Adult mammalian Renshaw cells express large and complex postsynaptic gephyrin/glycine receptor clusters on their surface. Larger gephyrin clusters correlate with more "efficacious" inhibitory synapses, in terms of larger postsynaptic quantal size amplitudes, in part because they likely contain more postsynaptic receptors (Lim et al. [1999] J. Physiol. (Lond.) 516:505-512; Oleskevich et al. [1999] J. Neurophysiology 82:312-319). Here, we studied the postnatal development of the gephyrin/glycine receptor cluster size on Renshaw cells. Renshaw cells were identified by their calbindin immunoreactivity, location and morphology, and presence of cholinergic input. The populations of clusters over developing Renshaw cells immunoreactive to gephyrin or glycine receptor alpha1 subunits were comparable in number, size, and complexity and displayed a high degree of colocalization (>90%) at all ages. Quantitative morphologic analysis was performed on gephyrin-immunoreactive clusters. In neonatal animals, Renshaw cells expressed small punctate gephyrin-immunoreactive clusters (mean cluster size +/- SD = 0.19 +/- 0.19 microm(2)at 2 days; 0.22 +/- 0. 19 microm(2)at 5 days). By 10 and 15 days of age, Renshaw cells exhibited gephyrin-immunoreactive clusters that were larger and more complex (0.32 +/- 0.19 microm(2) at 10 days; 0.41 +/- 0.32 microm(2) at 15 days). Cluster growth reached a plateau in 25- and 60-day-old Renshaw cells (0.45 +/- 0.43 microm(2); 0.56 +/- 0.55 microm(2), respectively). By using electron microscopy, we confirmed that gephyrin-immunoreactive clusters were located at postsynaptic sites at both early and late postnatal ages on Renshaw cells. The potential significance of this gephyrin/glycine receptor cluster size maturation that sets Renshaw cells apart from other interneurons is discussed.

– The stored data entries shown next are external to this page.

(** * The thread keeps it so *)

Section thread.
Context {B M P E : Type} {Lp : LoraPhy B M P E}.
#[local] Existing Instance recorded.
Notation Thread := (Thread.t (Recorded (B := B) (E := E)) M P).
Notation driver x := (Thread.driver x).
Notation events x := (Thread.events x).
Definition calls (x : Thread) : list (Call E) := (Driver.lora (driver x)).2.
Definition deaf_note (e : E) : RadioEvent := because (lit "chip_rx_failed") (debug e).
(** Hearing in the mode the profile asks for, or the reason is among the events; only a
    timed receive ends, with the frame it heard. *)
Definition owned (continuous : bool) (ear : Ear E) (events : list RadioEvent) : Prop :=
  match ear with
  | Hearing Continuous => continuous = true
  | Hearing (SingleMs ms) => continuous = false /\ ms = LONGEST_TIMED_RX_MS
  | Spent => continuous = false
  | Idle | Ready _ => False
  | Broken e => deaf_note e ∈ events
  end.
Record sound (continuous : bool) (frames : list bytes) (x : Thread) : Prop := {
  so_frames : attempted (calls x) = frames;
  so_ear : owned continuous (ear_of (Lp := Lp) (calls x)) (events x);
  so_heard : received_by (calls x) = (Quiet, received_in (events x));
  so_mode : Driver.rx_continuous (driver x) = continuous;
}.
(** What one operation added to the record and to the events. *)
Definition added (cs : list (Call E)) (es : list RadioEvent) (x x' : Thread) : Prop :=
  calls x' = calls x ++ cs /\ events x' = events x ++ es /\ Driver.rx_continuous (driver x') = Driver.rx_continuous (driver x).
Lemma added_trans cs1 es1 cs2 es2 x1 x2 x3 : added cs1 es1 x1 x2 -> added cs2 es2 x2 x3 -> added (cs1 ++ cs2) (es1 ++ es2) x1 x3.
Proof. intros (C1 & E1 & R1) (C2 & E2 & R2). unfold added. rewrite C2, E2, C1, E1, !app_assoc. split_and!; [done..|congruence]. Qed.
Lemma sound_added c cs es frames x x' : sound c frames x -> added cs es x x' ->
  owned c (foldl (listens (Lp := Lp)) (ear_of (Lp := Lp) (calls x)) cs) (events x ++ es) ->
  foldl receives (Quiet, received_in (events x)) cs = (Quiet, received_in (events x) ++ received_in es) ->
  sound c (frames ++ attempted cs) x'.
Proof.
  intros [S1 S2 S3 S4] (C & Ev & R) Hear Hheard. constructor.
  - rewrite C. unfold attempted in *. rewrite omap_app. by rewrite S1.
  - rewrite C, Ev. unfold ear_of in *. by rewrite foldl_app.
  - rewrite C, Ev. unfold received_by, received_in in *. rewrite foldl_app, S3, Hheard. by rewrite omap_app.
  - congruence.
Qed.

(** Listening again, from whatever state. *)
Lemma listen_again_added x : exists cs es, added cs es x (Thread.listen_again x) /\ attempted cs = [] /\ received_in es = []
  /\ (forall ear, owned (Driver.rx_continuous (driver x)) (foldl (listens (Lp := Lp)) ear cs) es) /\ (forall out, foldl receives (Quiet, out) cs = (Quiet, out)).
Proof.
  unfold Thread.listen_again, Driver.listen. set (mode := if Driver.rx_continuous (driver x) then _ else _). cbn [prepare_for_rx recorded].
  destruct (prepare_for_rx _ _ _ _) as [l1 [[]|e]].
  2: { exists [CPrepareRx mode (Err e)], [deaf_note e]. split_and!; try done. by left. }
  cbn [Driver.set_lora Driver.lora start_rx recorded fst snd]. destruct (start_rx l1) as [l2 [[]|e]].
  - exists [CPrepareRx mode (Ok tt); CStartRx (Ok tt)], []. split_and!; try done.
    + unfold added, calls. cbn. rewrite <- app_assoc, app_nil_r. by split_and!.
    + intros ear. unfold mode. by destruct (Driver.rx_continuous (driver x)).
  - exists [CPrepareRx mode (Ok tt); CStartRx (Err e)], [deaf_note e]. split_and!; try done.
    + unfold added, calls. cbn. rewrite <- app_assoc. by split_and!.
    + intros ear. by left.
Qed.
Lemma owned_more c ear es es' : owned c ear es -> owned c ear (es ++ es').
Proof. destruct ear as [| | |[]|]; cbn; try done. intros Hin. apply elem_of_app. by left. Qed.
Lemma owned_latest c ear es es' : owned c ear es' -> owned c ear (es ++ es').
Proof. destruct ear as [| | |[]|]; cbn; try done. intros Hin. apply elem_of_app. by right. Qed.

Lemma obey_sound c frames x frame : sound c frames x -> sound c (frames ++ [frame]) (Thread.obey x frame).
Proof.
  intros Hs. pose proof (so_mode _ _ _ Hs) as Hmode. unfold Thread.obey, Driver.transmit. cbn [prepare_for_tx recorded].
  destruct (prepare_for_tx _ _ _ _ _) as [[l1 q] [[]|e]].
  - cbn [Driver.set_lora Driver.set_tx_params Driver.lora lora_tx recorded fst snd]. destruct (lora_tx l1) as [l2 sent].
    set (x1 := match sent with Ok _ => _ | Err _ => _ end).
    assert (exists es, added [CPrepareTx frame (Ok tt); CTx sent] es x x1 /\ received_in es = []) as (es & Hadd & Hes).
    { unfold x1. destruct sent as [[]|e]; [exists []|exists [because (lit "chip_tx_failed") (debug e)]]; (split; [|done]);
        unfold added, calls; cbn; rewrite <- app_assoc, ?app_nil_r; by split_and!. }
    destruct (listen_again_added x1) as (cs & es' & Hadd' & Hatt & Hrec & Hear & Hheard).
    replace (Driver.rx_continuous (driver x1)) with c in Hear by (destruct Hadd as (_ & _ & R); congruence).
    change [frame] with (attempted [CPrepareTx (E := E) frame (Ok tt); CTx sent] ++ []). rewrite <- Hatt. unfold attempted. rewrite <- omap_app.
    eapply (sound_added c _ (es ++ es') _ _ _ Hs); [exact (added_trans _ _ _ _ _ _ _ Hadd Hadd')| |].
    + rewrite foldl_app, app_assoc. apply owned_latest, Hear.
    + rewrite foldl_app. cbn [foldl receives fst snd]. rewrite Hheard. unfold received_in in *. rewrite omap_app, Hes, Hrec. by rewrite app_nil_r.
  - set (x1 := Thread.send _ _).
    assert (added [CPrepareTx frame (Err e)] [because (lit "chip_tx_failed") (debug e)] x x1) as Hadd by (unfold added, x1, calls; cbn; by split_and!).
    destruct (listen_again_added x1) as (cs & es' & Hadd' & Hatt & Hrec & Hear & Hheard).
    replace (Driver.rx_continuous (driver x1)) with c in Hear by (destruct Hadd as (_ & _ & R); congruence).
    change [frame] with (attempted [CPrepareTx (E := E) frame (Err e)] ++ []). rewrite <- Hatt. unfold attempted. rewrite <- omap_app.
    eapply (sound_added c _ (_ ++ es') _ _ _ Hs); [exact (added_trans _ _ _ _ _ _ _ Hadd Hadd')| |].
    + rewrite foldl_app, app_assoc. apply owned_latest, Hear.
    + rewrite foldl_app. cbn [foldl receives fst snd]. rewrite Hheard. unfold received_in in *. rewrite omap_app, Hrec. cbn. by rewrite app_nil_r.
Qed.
(** An interrupt with no reception: the flags, and the strength of a failed header. *)
Lemma header_added x : exists cs es,
  added cs es x
    (let '(x, flags) := Thread.read_flags x in
     let x :=
       if Thread.flagged IRQ_HEADER_ERR flags then
         let '(x, got) := Thread.get_result x in
         Thread.send x (EvHeaderError (match got with Ok (_, status) => rssi status | Err _ => 0 end))
       else x in
     Thread.clear x)
  /\ attempted cs = [] /\ received_in es = [] /\ (forall ear, foldl (listens (Lp := Lp)) ear cs = ear)
  /\ (forall out, foldl receives (Quiet, out) cs = (Quiet, out)).
Proof.
  unfold Thread.read_flags, Thread.get_result, Thread.clear. cbn [irq_flags get_rx_result clear_irq_status recorded].
  destruct (irq_flags _) as [l2 f]. destruct (Thread.flagged IRQ_HEADER_ERR f).
  - cbn [Thread.set_lora Thread.set_driver Thread.driver Driver.set_lora Driver.lora fst snd].
    destruct (get_rx_result l2 _ _) as [[l3 buf] got]. cbn [Thread.send Thread.set_buffer Thread.set_lora Thread.set_driver Thread.driver Driver.set_lora Driver.lora fst snd].
    destruct (clear_irq_status l3) as [l4 r].
    exists [CFlags f; CGet got buf; CClear], [EvHeaderError (match got with Ok (_, status) => rssi status | Err _ => 0 end)].
    split; [|by destruct got as [[]|]]. unfold added, calls. cbn. rewrite <- !app_assoc. by split_and!.
  - cbn [Thread.set_lora Thread.set_driver Thread.driver Driver.set_lora Driver.lora fst snd]. destruct (clear_irq_status l2) as [l4 r].
    exists [CFlags f; CClear], []. split; [|done]. unfold added, calls. cbn. rewrite <- !app_assoc, app_nil_r. by split_and!.
Qed.
Lemma service_sound c frames x : sound c frames x -> sound c frames (Thread.service_irq x).
Proof.
  intros Hs. pose proof (so_mode _ _ _ Hs) as Hmode. pose proof (so_ear _ _ _ Hs) as Hear0.
  assert (forall cs es x', attempted cs = [] -> added cs es x x' ->
    owned c (foldl (listens (Lp := Lp)) (ear_of (Lp := Lp) (calls x)) cs) (events x ++ es) ->
    foldl receives (Quiet, received_in (events x)) cs = (Quiet, received_in (events x) ++ received_in es) -> sound c frames x') as Hdone.
  { intros cs es x' Hatt Hadd H1 H2. rewrite <- (app_nil_r frames), <- Hatt. by apply (sound_added c cs es frames x). }
  assert (forall irq es, irq = CIrq (Ok (Some Done)) \/ (exists o, irq = CIrq (E := E) (Ok o)) -> owned c (listens (Lp := Lp) (ear_of (Lp := Lp) (calls x)) irq) (events x ++ es)) as Hkeep.
  { intros irq es Hirq. apply owned_more. destruct (ear_of (calls x)) as [| | |[]|]; cbn in Hear0; destruct Hirq as [->|[[[]|] ->]]; cbn; try done; by destruct Hear0. }
  unfold Thread.service_irq. cbn [process_irq_event recorded]. destruct (process_irq_event _) as [l1 [[[]|]|e]].
  - destruct (header_added (Thread.set_lora x (l1, (Driver.lora (driver x)).2 ++ [CIrq (Ok (Some PreambleReceived))]))) as (cs & es & Hadd & Hatt & Hrec & Hear & Hheard).
    apply (Hdone (CIrq (Ok (Some PreambleReceived)) :: cs) es); [exact Hatt| | |].
    + eapply (added_trans [CIrq (Ok (Some PreambleReceived))] []); [|exact Hadd]. unfold added, calls. cbn. by rewrite app_nil_r.
    + cbn [foldl]. rewrite Hear. apply (Hkeep (CIrq (Ok (Some PreambleReceived)))). right. by eexists.
    + cbn [foldl]. replace (receives _ (CIrq (Ok (Some PreambleReceived)))) with (Quiet, received_in (events x)) by done. rewrite Hheard, Hrec. by rewrite app_nil_r.
  - cbv beta iota zeta delta [Thread.read_flags Thread.get_result Thread.clear].
    cbn [irq_flags get_rx_result clear_irq_status recorded Thread.set_lora Thread.set_driver Thread.driver Driver.set_lora Driver.lora fst snd].
    destruct (irq_flags l1) as [l2 f]. cbn [Thread.set_lora Thread.set_driver Thread.driver Driver.set_lora Driver.lora Driver.rx_params Thread.buffer fst snd].
    destruct (get_rx_result l2 _ _) as [[l3 buf] got].
    set (es := match got with
               | Ok (n, st) => if Thread.flagged IRQ_CRC_ERR f then [EvCrcError (rssi st)]
                   else [EvReceived (Received.mk (take (Z.to_nat n) buf) (rssi st) (Thread.saturated_i8 (snr st)))]
               | Err e => [deaf_note e] end).
    apply (Hdone [CIrq (Ok (Some Done)); CFlags f; CGet got buf; CClear] es); [done| | |].
    + unfold added, calls, es. destruct got as [[n st]|e]; [destruct (Thread.flagged _ f)|]; cbn; destruct (clear_irq_status l3) as [l4 r]; cbn;
        rewrite <- !app_assoc; by split_and!.
    + cbn [foldl listens]. apply (Hkeep (CIrq (Ok (Some Done)))). by left.
    + unfold es. destruct got as [[n st]|e]; [destruct (Thread.flagged _ f) eqn:Hf|]; cbn; rewrite ?Hf; by rewrite ?app_nil_r.
  - destruct (header_added (Thread.set_lora x (l1, (Driver.lora (driver x)).2 ++ [CIrq (Ok None)]))) as (cs & es & Hadd & Hatt & Hrec & Hear & Hheard).
    apply (Hdone (CIrq (Ok None) :: cs) es); [exact Hatt| | |].
    + eapply (added_trans [CIrq (Ok None)] []); [|exact Hadd]. unfold added, calls. cbn. by rewrite app_nil_r.
    + cbn [foldl]. rewrite Hear. apply (Hkeep (CIrq (Ok None))). right. by eexists.
    + cbn [foldl]. replace (receives _ (CIrq (Ok None))) with (Quiet, received_in (events x)) by done. rewrite Hheard, Hrec. by rewrite app_nil_r.
  - cbn [is_receive_timeout recorded debug]. destruct (is_receive_timeout e) eqn:Htime.
    + set (x1 := Thread.clear _).
      assert (added [CIrq (Err e); CClear] [] x x1) as Hadd.
      { unfold x1, Thread.clear. cbn [clear_irq_status recorded Thread.set_lora Thread.set_driver Thread.driver Driver.set_lora Driver.lora fst snd].
        destruct (clear_irq_status l1) as [l4 r]. unfold added, calls. cbn. rewrite <- !app_assoc, app_nil_r. by split_and!. }
      destruct (listen_again_added x1) as (cs & es & Hadd' & Hatt & Hrec & Hear & Hheard).
      replace (Driver.rx_continuous (driver x1)) with c in Hear by (destruct Hadd as (_ & _ & R); congruence).
      apply (Hdone ([CIrq (Err e); CClear] ++ cs) ([] ++ es)); [exact Hatt|exact (added_trans _ _ _ _ _ _ _ Hadd Hadd')| |].
      * rewrite foldl_app. apply owned_latest, Hear.
      * rewrite foldl_app. cbn [foldl receives fst snd]. rewrite Hheard. cbn [app]. rewrite Hrec. by rewrite app_nil_r.
    + apply (Hdone [CIrq (Err e); CClear] [because (lit "chip_irq_failed") (debug e)]); [done| | |].
      * unfold Thread.clear. cbn [clear_irq_status recorded Thread.send Thread.set_lora Thread.set_driver Thread.driver Driver.set_lora Driver.lora fst snd].
        destruct (clear_irq_status l1) as [l4 r]. unfold added, calls. cbn. rewrite <- !app_assoc. by split_and!.
      * cbn [foldl listens]. rewrite Htime. by apply owned_more.
      * cbn. by rewrite app_nil_r.
Qed.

成年哺乳动物的闰绍细胞在其表面表达大而复杂的突触后桥连蛋白/甘氨酸受体簇。就更大的突触后量子大小振幅而言,更大的桥连蛋白簇与更“有效”的抑制性突触相关,部分原因是它们可能包含更多的突触后受体(Lim等人[1999]《生理学杂志》(伦敦)516:505 - 512;Oleskevich等人[1999]《神经生理学杂志》82:312 - 319)。在此,我们研究了闰绍细胞上桥连蛋白/甘氨酸受体簇大小的出生后发育情况。闰绍细胞通过其钙结合蛋白免疫反应性、位置和形态以及胆碱能输入的存在来鉴定。发育中的闰绍细胞上对桥连蛋白或甘氨酸受体α1亚基免疫反应的簇群在数量、大小和复杂性方面相当,并且在所有年龄段都显示出高度的共定位(>90%)。对桥连蛋白免疫反应性簇进行了定量形态学分析。在新生动物中,闰绍细胞表达小的点状桥连蛋白免疫反应性簇(2天时平均簇大小±标准差 = 0.19±0.19平方微米;5天时为0.22±0.19平方微米)。到10天和15天时,闰绍细胞表现出更大且更复杂的桥连蛋白免疫反应性簇(10天时为0.32±0.19平方微米;15天时为0.41±0.32平方微米)。在25天和60天龄的闰绍细胞中,簇的生长达到平台期(分别为0.45±0.43平方微米;0.56±0.55平方微米)。通过电子显微镜,我们证实桥连蛋白免疫反应性簇在出生后早期和晚期都位于闰绍细胞的突触后部位。讨论了这种使闰绍细胞与其他中间神经元不同的桥连蛋白/甘氨酸受体簇大小成熟的潜在意义。